Sorry, I got careless and was in a rush, as both the Pascal code is
wrong and I didn't store the result of the benchmark test, hence the
error check at the end returned a false negative.
The benchmark code was from Rika's SHA-1 test code, which I didn't
properly check, although I assumed the logic was to avoid counting the
time of the internal loop as much as possible. I should have gone with
my gut instinct and realised that wasn't the best method.

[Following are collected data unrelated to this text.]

(* ===== verification/DtlsWrite.v ===== *)
(** * Writing the messages of a DTLS handshake, and the retransmission timer

    The writing half of [src/ssl/statem/statem_dtls.c] and the timer of
    [src/ssl/d1_lib.c]: [dtls1_do_write] sends the message in [s->init_buf] in
    fragments that fit into a datagram; a message that is constructed is kept in
    [s->d1->sent_messages] and sent again by [dtls1_handle_timeout] until the
    timer is stopped. *)

From S2P Require Import Prelude Mem PQueue Packet Buffer WPacket Wire TlsState Protocol StatemLib Dtls.

Definition DTLS1_RT_HEADER_LENGTH : Z := 13.
Definition DTLS1_CCS_HEADER_LENGTH : Z := 1.
Definition DTLS1_TMO_READ_COUNT : Z := 2.
Definition DTLS1_TMO_ALERT_COUNT : Z := 12.
Definition tls_OP_NO_QUERY_MTU : Z := 0x00001000.
Definition g_probable_mtu : list Z := [1500; 512; 256].

(** ** Message headers *)

Definition dtls1_set_message_header_int (s : tls) (mt len seq_num frag_off frag_len : Z) : tls :=
  upd_d1 (fun d => d <| w_msg_hdr ::= fun h =>
    h <| hm_type := mt |> <| hm_msg_len := len |> <| hm_seq := seq_num |>
      <| hm_frag_off := frag_off |> <| hm_frag_len := frag_len |> |>) s.

Definition dtls1_set_message_header (s : tls) (mt len frag_off frag_len : Z) : tls :=
  let s := if frag_off =? 0
           then upd_d1 (fun d => d <| handshake_write_seq := next_handshake_write_seq d |>
                                   <| next_handshake_write_seq ::= fun n => u16 (n + 1) |>) s
           else s in
  dtls1_set_message_header_int s mt len (handshake_write_seq (d1 (conf s))) frag_off frag_len.

Definition dtls1_fix_message_header (s : tls) (frag_off frag_len : Z) : tls :=
  upd_d1 (fun d => d <| w_msg_hdr ::= fun h =>
    h <| hm_frag_off := frag_off |> <| hm_frag_len := frag_len |> |>) s.

(** At offset [p] of [s->init_buf->data]. *)
Definition dtls1_write_message_header (s : tls) (p : Z) : option tls :=
  let h := w_msg_hdr (d1 (conf s)) in
  blk ← init_data s;
  blk ← wrn blk p (header_bytes h (hm_frag_off h) (hm_frag_len h));
  Some (set_init_data s blk).

Definition dtls1_clear_sent_buffer (s : tls) : tls :=
  upd_d1 (fun d => d <| sent_messages ::= fun q => mk_pqueue [] (count q) |>) s.

Section Writing.
Context `{Callouts} `{Malloc}.

(** ** The size of a datagram *)

Definition dtls1_link_min_mtu : Z := nth (length g_probable_mtu - 1) g_probable_mtu 0.

Definition dtls1_min_mtu (s : tls) : Z := sz (dtls1_link_min_mtu - BIO_dgram_get_mtu_overhead s).

Definition dtls1_query_mtu (s : tls) : bool * tls :=
  let s := if truth (link_mtu (d1 (conf s)))
           then upd_d1 (fun d => d <| mtu := sz (link_mtu d - BIO_dgram_get_mtu_overhead s) |>
                                   <| link_mtu := 0 |>) s
           else s in
  if mtu (d1 (conf s)) <? dtls1_min_mtu s then
    if negb (has_bits (options s) tls_OP_NO_QUERY_MTU) then
      let s := upd_d1 (fun d => d <| mtu := sz (BIO_dgram_query_mtu s) |>) s in
      if mtu (d1 (conf s)) <? dtls1_min_mtu s then
        let s := upd_d1 (fun d => d <| mtu := dtls1_min_mtu s |>) s in
        (true, log s (C_BIO_set_mtu (mtu (d1 (conf s)))))
      else (true, s)
    else (false, s)
  else (true, s).

(** ** Writing a message *)

Definition mac_size (s : tls) : Z :=
  if truth (write_hash (conf s)) then
    if truth (enc_write_ctx (conf s)) && EVP_CIPHER_is_aead (enc_write_ctx (conf s)) then 0
    else EVP_MD_CTX_size (write_hash (conf s))
  else 0.

Definition blocksize (s : tls) : Z :=
  if truth (enc_write_ctx (conf s)) && EVP_CIPHER_is_cbc (enc_write_ctx (conf s))
  then 2 * EVP_CIPHER_CTX_block_size (enc_write_ctx (conf s)) else 0.

(** Making room for the header of a fragment other than the first: whether that is
    possible, and the fragment's offset. *)
Definition next_fragment (type frag_off : Z) (s : tls) : bool * Z * tls :=
  if (type =? tls3_RT_HANDSHAKE) && negb (init_off s =? 0) then
    if 0 <? frag_off then
      if init_off s <=? DTLS1_HM_HEADER_LENGTH then (false, frag_off, s)
      else (true, frag_off, s <| init_off ::= fun n => sz (n - DTLS1_HM_HEADER_LENGTH) |>
                              <| init_num ::= fun n => sz (n + DTLS1_HM_HEADER_LENGTH) |>)
    else (true, hm_frag_off (w_msg_hdr (d1 (conf s))), s)
  else (true, frag_off, s).

(** The room left in the datagram, after flushing it if need be, or what to return. *)
Definition room_for (overhead : Z) (s : tls) : (Z * tls) + Z :=
  let used_len := sz (BIO_wpending s + DTLS1_RT_HEADER_LENGTH + overhead) in
  let m := mtu (d1 (conf s)) in
  let curr_mtu := if used_len <? m then m - used_len else 0 in
  if curr_mtu <=? DTLS1_HM_HEADER_LENGTH then
    let ret := BIO_flush s in
    if ret <=? 0 then inl (ret, s <| rwstate := tls_WRITING |>)
    else
      let used_len := sz (DTLS1_RT_HEADER_LENGTH + overhead) in
      if sz (used_len + DTLS1_HM_HEADER_LENGTH) <? m then inr (m - used_len) else inl (-1, s)
  else inr curr_mtu.

(** A fragment that was written is hashed, the first one with the header of a
    message that is not fragmented. *)
Definition hash_fragment (frag_off written : Z) (s : tls) : comp (bool * tls) :=
  let h := w_msg_hdr (d1 (conf s)) in
  let p := init_off s in
  '(s, p, xlen) ←
    (if (frag_off =? 0) && negb (version s =? DTLS1_BAD_VER) then
       blk ← defined (init_data s);
       blk ← defined (wrn blk p (header_bytes h 0 (hm_msg_len h)));
       Ret (set_init_data s blk, p, written)
     else Ret (s, p + DTLS1_HM_HEADER_LENGTH, sz (written - DTLS1_HM_HEADER_LENGTH)));
  blk ← defined (init_data s);
  bytes ← defined (rdn blk p xlen);
  Ret (tls3_finish_mac bytes s).

(** What is done after a fragment of [written] bytes; true when it was the last one. *)
Definition fragment_written (type frag_off written : Z) (s : tls) : comp (option (Z * tls) * Z * tls) :=
  '(ok, s) ← (if (type =? tls3_RT_HANDSHAKE) && negb (retransmitting (d1 (conf s)))
              then hash_fragment frag_off written s else Ret (true, s));
  if negb ok then Ret (Some (-1, s), frag_off, s)
  else if written =? init_num s then
    s ← (if msg_callback s then
           blk ← defined (init_data s);
           bytes ← defined (rdn blk 0 (sz (init_off s + init_num s)));
           Ret (log s (C_msg_callback 1 type bytes))
         else Ret s);
    let s := s <| init_off := 0 |> <| init_num := 0 |> in
    Ret (Some (1, s), frag_off, s)
  else
    let s := s <| init_off ::= fun n => sz (n + written) |>
               <| init_num ::= fun n => sz (n - written) |> in
    let frag_off := sz (frag_off + sz (written - DTLS1_HM_HEADER_LENGTH)) in
    Ret (None, frag_off, dtls1_fix_message_header s frag_off 0).

(** The loop of [dtls1_do_write]; every round but one writes something. *)
Fixpoint write_loop (fuel : nat) (type overhead : Z) (retry : bool) (frag_off : Z) (s : tls)
  : comp (Z * tls) :=
  if init_num s <=? 0 then Ret (0, s)
  else match fuel with
  | O => NoFuel
  | S fuel =>
      let '(ok, frag_off, s) := next_fragment type frag_off s in
      if negb ok then Ret (-1, s)
      else match room_for overhead s with
      | inl r => Ret r
      | inr curr_mtu =>
          let len := if curr_mtu <? u32 (init_num s) then curr_mtu else init_num s in
          let len := if max_send_fragment (conf s) <? len then max_send_fragment (conf s) else len in
          if (type =? tls3_RT_HANDSHAKE) && (len <? DTLS1_HM_HEADER_LENGTH) then Ret (-1, s)
          else
            s ← (if type =? tls3_RT_HANDSHAKE
                 then defined (dtls1_write_message_header
                        (dtls1_fix_message_header s frag_off (len - DTLS1_HM_HEADER_LENGTH)) (init_off s))
                 else Ret s);
            blk ← defined (init_data s);
            bytes ← defined (rdn blk (init_off s) len);
            let '(ret, written, s) := dtls1_write_bytes type bytes s in
            if ret <? 0 then
              if retry && BIO_dgram_mtu_exceeded s
                 && negb (has_bits (options s) tls_OP_NO_QUERY_MTU)
              then
                let '(ok, s) := dtls1_query_mtu s in
                if negb ok then Ret (-1, s) else write_loop fuel type overhead false frag_off s
              else Ret (-1, s)
            else if negb (len =? written) then Ret (-1, s)
            else
              '(fin, frag_off, s) ← fragment_written type frag_off written s;
              match fin with
              | Some r => Ret r
              | None => write_loop fuel type overhead retry frag_off s
              end
      end
  end.

(** Fuel for a fragment for every byte. *)
Definition dtls1_do_write (type : Z) (s : tls) : comp (Z * tls) :=
  let '(ok, s) := dtls1_query_mtu s in
  if negb ok then Ret (-1, s)
  else if mtu (d1 (conf s)) <? dtls1_min_mtu s then Ret (-1, s)
  else if (init_off s =? 0) && (type =? tls3_RT_HANDSHAKE)
          && negb (init_num s =? sz (hm_msg_len (w_msg_hdr (d1 (conf s))) + DTLS1_HM_HEADER_LENGTH))
  then Ret (-1, s)
  else write_loop (Z.to_nat (init_num s) + 32) type (mac_size s + blocksize s) true 0
         (s <| rwstate := tls_NOTHING |>).

(** ** Messages kept for retransmission *)

Definition dtls1_buffer_message (s : tls) (is_ccs : bool) : option (bool * tls) :=
  if negb (init_off s =? 0) then Some (false, s)
  else
    match dtls1_hm_fragment_new (init_num s) false with
    | None => Some (false, s)
    | Some frag =>
        blk ← init_data s;
        bytes ← rdn blk 0 (init_num s);
        fragment' ← (match fragment frag with
                     | None => if init_num s =? 0 then Some None else None
                     | Some b => b ← wrn b 0 bytes; Some (Some b)
                     end);
        let h := w_msg_hdr (d1 (conf s)) in
        let header_len := if is_ccs then (if version s =? DTLS1_BAD_VER then 3 else DTLS1_CCS_HEADER_LENGTH)
                          else DTLS1_HM_HEADER_LENGTH in
        if negb (sz (hm_msg_len h + header_len) =? u32 (init_num s)) then Some (false, s)
        else
          let state := mk_retransmit_state (enc_write_ctx (conf s)) (write_hash (conf s)) (compress (conf s))
                         (Some (session s)) (DTLS_RECORD_LAYER_get_w_epoch s) in
          let hdr := mk_hm_header (hm_type h) (hm_msg_len h) (hm_seq h) 0 (hm_msg_len h) is_ccs state in
          let frag := mk_hm_fragment hdr fragment' (reassembly frag) in
          item ← pitem_new (seq64be (dtls1_get_queue_priority (hm_seq h) (Z.b2z is_ccs))) frag;
          match item with
          | None => Some (false, s)
          | Some item =>
              '(_, q) ← pqueue_insert (sent_messages (d1 (conf s))) item;
              Some (true, upd_d1 (fun d => d <| sent_messages := q |>) s)
          end
    end.

(** The state for writing: to put it back, and to save it. *)
Definition set_write_state (st : retransmit_state) (s : tls) : option tls :=
  sess ← saved_session st;
  let s := s <| conf ::= fun c => c <| enc_write_ctx := saved_enc_write_ctx st |>
                                    <| write_hash := saved_write_hash st |>
                                    <| compress := saved_compress st |> |>
             <| session := sess |> in
  Some (DTLS_RECORD_LAYER_set_saved_w_epoch (saved_epoch st) s).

I've attached the updated test (now called "blea" as it's a benchmark
test) with your suggestions implemented, and an improved benchmarking
system. I'm not used to specifying parameters in place of registers -
I'm too used to needing total control!
Your results from experiments with adding additional ADD instructions is
expected, as LEA uses an AGU for computation, leaving the ALUs free for
other tasks (like ADD), so LEA is better even if speed is equal.
Kit
On 08/10/2023 11:06, Marģers . via fpc-devel wrote:
1. why you leave "time:=..." in benchmark loop? It does add 50% of
execution time per call.
2. Pascal version does not match assembler version. Had to fix it.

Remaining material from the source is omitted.